AbstractFlow‐induced shear stress affects renal epithelial cells in the nephron tubule with potential implications for differential functionalities of the individual segments. Disruptions of cellular mechanosensation or flow conditions are associated with the development and progression of various renal diseases. This study investigates the effects of flow on the transcriptome of various renal tubular epithelial cell types. We analyzed the transcriptome of induced renal epithelial cells (iREC) cultured under physiological flow (0.57 ± 0.05 dyn/cm2) or in static conditions for 72 h. RNA sequencing showed 861 differentially expressed genes (DEGs), with 503 up‐ and 358 downregulated under flow.

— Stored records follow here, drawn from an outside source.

Lemma is_touch_HInv (h : list op) (o : op) (c c' : LFUCache) (k : K)
    (m : KeyMeta) (v : V) (l1 l2 : list K) :
  Inv c → HInv h c → mKeyMetaByKey c !! k = Some m →
  (∀ k', touches o k' = bool_decide (k = k')) →
  is_touch c k m v l1 l2 c' → HInv (o :: h) c'.
Proof.
  intros HI HH Hk Ho (Hl & Hcap & Hmetas & Hb & Hminf).
  assert (Hfreq_k : ∀ g, k ∈ bucket c g → g = freq m).
  { intros g Hg. destruct (inv_list c HI g k Hg) as (m' & Hm' & <-).
    by simplify_eq. }
  pose proof (inv_nodup c HI (freq m)) as Hnd. rewrite Hl in Hnd.
  pose proof (hinv_sorted h c HH (freq m)) as Hs. rewrite Hl in Hs.
  assert (Hother : ∀ l : list K, k ∉ l → ∀ x, x ∈ l → touches o x = false).
  { intros l Hkl x Hx. rewrite Ho. apply bool_decide_eq_false_2.
    intros ->. done. }
  constructor.
  - intros k'. rewrite Hmetas, lookup_insert. simpl. rewrite Ho.
    destruct (decide (k = k')) as [Hkk|Hkk].
    + subst. rewrite bool_decide_eq_true_2 by done. by eexists.
    + rewrite bool_decide_eq_false_2 by done. intros Hsome.
      destruct (hinv_age h c HH k' Hsome) as [t ->]. by eexists.
  - intros g. rewrite Hb.
    destruct (decide (g = freq m + 1)) as [->|Hg1];
      [|destruct (decide (g = freq m)) as [->|Hg2]].
    + assert (Hkg : k ∉ bucket c (freq m + 1)).
      { intros Hg. specialize (Hfreq_k _ Hg). lia. }
      apply StronglySorted_cons. split.
      * apply Forall_forall. intros x Hx. apply fresher_touched.
        -- rewrite Ho. by apply bool_decide_eq_true_2.
        -- by apply (Hother _ Hkg).
        -- apply (hinv_age h c HH).
           destruct (inv_list c HI _ _ Hx) as (? & -> & _). by eexists.
      * apply sorted_untouched; [by apply Hother|apply HH].
    + apply sorted_untouched.
      * apply Hother. apply NoDup_app in Hnd as (_ & Hnd12 & Hnd2).
        apply NoDup_cons in Hnd2 as [Hk2 _].
        rewrite elem_of_app. intros [Hk1|?]; [|done].
        apply (Hnd12 k Hk1). left.
      * apply StronglySorted_app in Hs as (H12 & Hs1 & Hs2).
        apply StronglySorted_cons in Hs2 as [_ Hs2].
        apply StronglySorted_app. split_and!; [|done..].
        intros x1 x2 Hx1 Hx2. apply H12; [done|by right].
    + apply sorted_untouched; [|apply HH].
      apply Hother. intros Hg. by specialize (Hfreq_k _ Hg).
  - intros k' m'. rewrite Hmetas, lookup_insert.
    change (List.length (o :: h)) with (S (List.length h)).
    rewrite Nat2Z.inj_succ.
    destruct (decide (k = k')) as [Hkk|Hkk].
    + intros [= <-]. simpl. pose proof (hinv_freq h c HH k m Hk). lia.
    + intros Hm'. pose proof (hinv_freq h c HH k' m' Hm'). lia.
Qed.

DEGs were linked to extracellular matrix (ECM) components (e.g. Col1a1, Col4a3, Col4a4, Fn1, Smoc2), junctions (Gja1, Tubb5), channel activities (Abcc4, Aqp1), and transcription factors (Foxq1, Lgr6). Next, we performed a meta‐analysis comparing our data with three published datasets that subjected epithelial cell lines from distinct segments to flow, including proximal tubule and collecting duct cells. We found that TGF‐ß, p53, MAPK, and PI3K are common flow‐regulated pathways. Tfrc expression and thus the capability of iron uptake is commonly upregulated under flow. Many DEGs were related to kidney diseases, such as fibrosis (e.g. Tgfb1‐3 and Serpine1). To obtain further mechanistic insights we investigated the role of the PI3K pathway in flow sensing. Applying flow and inhibition of PI3K showed significantly altered expression of transcripts related to ECM remodeling, angiogenesis, and ion transport. This suggests that the PI3K pathway is a critical mediator in flow‐dependent cellular processes and gene expression, potentially influencing renal development and tissue remodeling. Finally, we derived a cross‐cell‐line summary of common as well as segment‐specific transcriptomic effects, thus providing insights into the molecular mechanisms underlying flow sensing in the nephron tubule.